As the basic medical security policies continue to be deeply implemented, the national urban and rural residents’ basic medical insurance system is operating smoothly. However, the annual increase in individuals’ payment has led to increasing difficulty in fund-raising and collection pressure, impacting the safety and sustainability of the fund. Therefore, the following suggestions are made:

1. Establish a Coordinated Financing Mechanism to Stabilise Urban and Rural Residents’ Participation in Insurance: Personal contributions from urban and rural residents should not necessarily increase in tandem with fiscal subsidies. Instead, provinces and cities should reasonably determine personal payment standards based on their level of economic and social development and capacity, ensuring compliance with the national basic medical insurance benefit list and maintaining overall growth in funding levels without a “one-size-fits-all” approach.

2. Incentives for Continuous Insurers: Develop corresponding incentive measures for urban and rural residents who maintain long-term stable insurance participation and differentiate their contributions and benefits from those who do not.

3. Establish Family Accounts for Basic Medical Insurance for Urban and Rural Residents: Use families as the unit for insurance contributions, creating family accounts within the basic medical insurance system. A portion of the residents’ own insurance payments (such as about 50% of personal contributions) can be accumulated in these family accounts, managed and used similarly to employee medical insurance.

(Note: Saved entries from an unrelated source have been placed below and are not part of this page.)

Lemma es_elem k bs :
  (k, bs) ∈ es → (∃ id, index !! id = Some k) ∧ bs ≠ [] ∧ results_only bs ∧
  ∀ b, b ∈ bs ↔ ∃ j id, (j, id, b, k) ∈ entries.
Proof.
  subst es. rewrite sort_descending_elem, group_insertions_group. intros Hg.
  assert (∀ b, b ∈ bs ↔ ∃ j id, (j, id, b, k) ∈ entries) as Hbs.
  { intros b. rewrite (group_by_elem _ _ _ _ _ _ Hg). split.
    - intros ([[[j id] b'] k'] & He & <- & <-). eauto.
    - intros (j & id & He). exists (j, id, b, k). done. }
  assert (∃ b, b ∈ bs) as [b0 Hb0].
  { rewrite group_by_lookup in Hg. destruct (entry_block <$> _); simplify_eq. eexists. by left. }
  repeat split; [| | |apply Hbs|apply Hbs].
  - apply Hbs in Hb0 as (j & id & He). apply elem_of_misplaced in He. naive_solver.
  - intros ->. by apply not_elem_of_nil in Hb0.
  - intros b (j & id & He)%Hbs. apply elem_of_misplaced in He as (? & ? & ? & _ & _ & -> & _).
    eauto.
Qed.

Lemma es_entry j id b k : (j, id, b, k) ∈ entries → ∃ bs, (k, bs) ∈ es ∧ b ∈ bs.
Proof.
  intros He. destruct (group_by_is_Some entry_key entry_block entries _ He) as [bs Hbs].
  exists bs. split.
  - by apply sort_descending_elem.
  - apply (group_by_elem _ _ _ _ _ _ Hbs). eauto.
Qed.

Lemma es'_elem c bs : (c, bs) ∈ es' ↔ ∃ k, (k, bs) ∈ es ∧ c = rank non_empty ms1 k.
Proof.
  subst es'. rewrite list_elem_of_fmap. split.
  - intros ([k bs'] & [= -> ->] & ?). eauto.
  - intros (k & Hk & ->). by exists (k, bs).
Qed.

Lemma es'_descending : descending es'.
Proof.
  apply descending_map with (P := λ k, ∃ id, index !! id = Some k).
  - intros [k bs] He. by apply es_elem in He as [? _].
  - intros x y _ [id Hid] Hlt. apply ms1_use in Hid as (m & Hm & Hne & _).
    by eapply rank_lt.
  - apply sort_descending_sorted.
Qed.

Lemma es'_ok : insertions_ok ms2 es'.
Proof.
  intros [c bs] (k & He & ->)%es'_elem.
  apply es_elem in He as ([id Hid] & Hne & Hro & _). apply ms2_use in Hid as (m & ? & ? & _).
  eauto.
Qed.

Lemma reorder_fold : foldl (reinsert_step pos) ms2 es = foldl attach_step ms2 es'.
Proof.
  apply reinsert_fold. intros [k bs] He. apply es_elem in He as ([id Hid] & _).
  split; [by apply pos_spec with id|].
  apply ms2_use in Hid as (m & Hm & _). by apply lookup_lt_Some in Hm.
Qed.

Lemma reorder_cases :
  (entries = [] ∧ (reorder_tool_results ms).1 = ms) ∨
  (reorder_tool_results ms).1 = foldl attach_step ms2 es'.
Proof.
  assert (∀ (T : Type) (l : list T) (x y : list Message * nat),
    l ≠ [] → match l with [] => x | _ :: _ => y end = y) as Hmatch by (by intros ? []).
  destruct (decide (length entries = 0)) as [E%nil_length_inv|E].
  - left. split; [done|]. unfold reorder_tool_results. fold index. fold entries. by rewrite E.
  - right. unfold reorder_tool_results. fold index. fold entries.
    rewrite Hmatch by (by intros ->). apply reorder_fold.
Qed.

The family account balance can be used for outpatient payments and the next year’s medical insurance payments, shared among family members. To avoid large surpluses in family account funds, the system can be designed to use family account funds first, followed by proportionate reimbursement from the pooled fund.

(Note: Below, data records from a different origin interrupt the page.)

(* ===== verification/SessionRepairTheorems.v ===== *)
(** * What session repair guarantees

    The theorems on [validate_and_repair]: the repaired history alternates
    roles, has no empty message and no duplicate or orphaned tool result,
    keeps every tool use, invents a result only where there was none, answers
    every tool use in the very next message, and a repaired history is left
    alone. *)

From Stdlib Require Import Lia.
From stdpp Require Import base gmap strings list sorting.
From S2P Require Import Prelude Strs Message SessionRepair SessionRepairFacts.

Section theorems.
Context {Value : Type}.
Local Abbreviation Message := (Message Value).
Local Abbreviation ContentBlock := (ContentBlock Value).
Implicit Types (ms : list Message) (m : Message) (b : ContentBlock) (id : str).

(** ** Vocabulary of the statements *)

(** The tool-use blocks of a history, in order. *)
Definition use_block (b : ContentBlock) : option ContentBlock :=
  match b with ToolUse _ _ _ => Some b | _ => None end.
Definition use_blocks (ms : list Message) : list ContentBlock :=
  ms ≫= λ m, omap use_block (blocks_of m).

(** Every assistant tool use is answered in the next message. *)
Definition answered (ms : list Message) : Prop :=
  ∀ i m id, ms !! i = Some m → role m = Assistant → id ∈ uses m →
    ∃ m', ms !! S i = Some m' ∧ role m' = User ∧ id ∈ results m'.

(** Only the last message can be a blank assistant message. *)
Definition no_aborted_turn (ms : list Message) : Prop :=
  ∀ i m, ms !! i = Some m → S i < length ms → aborted m = false.

(** Tool uses come from the assistant and tool results from the user. *)
Definition well_roled (ms : list Message) : Prop :=
  results_from_user ms ∧ ∀ m id, m ∈ ms → id ∈ uses m → role m = Assistant.

(** The histories a model API accepts. *)
Record well_formed (ms : list Message) : Prop := {
  wf_roled : well_roled ms;
  wf_non_empty : Forall (λ m, non_empty m = true) ms;
  wf_alternating : alternating ms;
  wf_uses : NoDup (assistant_use_ids ms);
  wf_results : NoDup (result_ids ms);
  wf_matched : ∀ id, id ∈ result_ids ms → id ∈ assistant_use_ids ms;
  wf_answered : answered ms;
  wf_no_aborted : no_aborted_turn ms
}.

(** ** The pipeline *)

Definition cleaned (ms : list Message) : list Message :=
  omap (clean_message (collect_tool_use_ids ms)) ms.
Definition reordered (ms : list Message) : list Message := (reorder_tool_results (cleaned ms)).1.
Definition completed (ms : list Message) : list Message :=
  (insert_synthetic_results (reordered ms)).1.
Definition deduplicated (ms : list Message) : list Message :=
  (deduplicate_tool_results (completed ms)).1.
Definition unaborted (ms : list Message) : list Message :=
  remove_aborted_assistant_messages (deduplicated ms).

Lemma repair_pipeline ms : validate_and_repair ms = (merge_loop [] 0 (unaborted ms)).1.
Proof.
  unfold validate_and_repair, validate_and_repair_with_stats, unaborted, deduplicated, completed,
    reordered, cleaned.
  pose proof (clean_fold (collect_tool_use_ids ms) ms [] default_stats) as E.
  destruct (foldl _ _ ms) as [c st]. simpl in E. subst c.
  destruct (reorder_tool_results _) as [r n]. simpl.
  destruct (insert_synthetic_results r) as [r' n']. simpl.
  destruct (deduplicate_tool_results r') as [r'' n'']. simpl.
  by destruct (merge_loop [] 0 _).
Qed.

Lemma elem_of_collect ms id : id ∈ collect_tool_use_ids ms ↔ id ∈ use_ids ms.
Proof. unfold collect_tool_use_ids. by rewrite elem_of_list_to_set. Qed.

Lemma deduplicated_gather {B} P (f : ContentBlock → option B) ms :
  use_like f → gather P f (deduplicated ms) = gather P f ms.
Proof.
  intros Hf. unfold deduplicated, completed, reordered, cleaned.
  by rewrite dedup_gather, synthetic_gather, reorder_gather, clean_gather.
Qed.

Lemma repair_gather {B} P (f : ContentBlock → option B) ms :
  use_like f → gather P f (validate_and_repair ms) = gather P f ms.
Proof.
  intros Hf. rewrite repair_pipeline, merge_gather by (intros; by apply use_like_text).
  unfold unaborted. rewrite aborted_gather by (intros; by apply Hf).
  by apply deduplicated_gather.
Qed.

Lemma repair_assistant_use_ids ms :
  assistant_use_ids (validate_and_repair ms) = assistant_use_ids ms.
Proof. rewrite !assistant_use_ids_gather. apply repair_gather, use_like_id. Qed.

Lemma repair_use_ids ms : use_ids (validate_and_repair ms) = use_ids ms.
Proof. rewrite !use_ids_gather. apply repair_gather, use_like_id. Qed.

(** The last two phases move no result. *)
Lemma repair_result_blocks ms :
  result_blocks (validate_and_repair ms) = result_blocks (deduplicated ms).
Proof.
  change (gather (λ _, true) result_block (validate_and_repair ms) =
          gather (λ _, true) result_block (deduplicated ms)).
  rewrite repair_pipeline, merge_gather by done. unfold unaborted.
  apply aborted_gather. by intros [].
Qed.

Lemma repair_result_ids ms : result_ids (validate_and_repair ms) = result_ids (deduplicated ms).
Proof.
  change (gather (λ _, true) tool_result_id (validate_and_repair ms) =
          gather (λ _, true) tool_result_id (deduplicated ms)).
  rewrite repair_pipeline, merge_gather by done. unfold unaborted. by apply aborted_gather.
Qed.

Lemma reordered_uses ms : assistant_use_ids (reordered ms) = assistant_use_ids ms.
Proof.
  rewrite !assistant_use_ids_gather. unfold reordered, cleaned.
  by rewrite reorder_gather, clean_gather by apply use_like_id.
Qed.

Lemma reordered_result_blocks ms b :
  b ∈ result_blocks (reordered ms) ↔
  b ∈ result_blocks ms ∧ ∃ id, tool_result_id b = Some id ∧ id ∈ use_ids ms.
Proof.
  unfold reordered, cleaned. rewrite reorder_result_blocks, clean_result_blocks.
  by setoid_rewrite elem_of_collect.
Qed.

Lemma assistant_use_is_use ms id : id ∈ assistant_use_ids ms → id ∈ use_ids ms.
Proof.
  rewrite elem_of_assistant_use_ids, elem_of_use_ids. intros (m & ? & _ & ?). eauto.
Qed.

4. Enhance the Guiding Role of Medical Insurance Policies in Promoting the Coordination of medical services, medical insurance, and the medicine industry (known as “Three Medicines” in China). Clarify the concept of “Three Medicines” for coordinated development and governance with the goal of health protection and promotion. Strengthen inter-governmental departmental coordination, especially between the medical insurance and governmental department in health, enhance the capacity of primary healthcare providers, and reasonably adjust the general outpatient benefits for urban and rural residents. Continue to use surplus medical insurance funds to actively and steadily advance the adjustment of medical service prices and expand the coverage of basic medical insurance, ensuring that doctors provide services based on clinical needs and basic medical insurance provides coverage based on insured people’s needs, fully reflecting the technical value of medical service providers and the labor value of medical professionals. Fully leverage the guiding role of medical insurance policies to stimulate the reform of the “Three Medicines” linkage, transitioning hospitals’ revenue models from primarily service-based charges to primarily medical insurance composite payment models, and shifting profit models from mainly “more revenue, more profit” to primarily “reasonable diagnosis, reasonable savings for profit,” promoting the return of medical providers and medical services to the public welfare to meet the health needs of the people.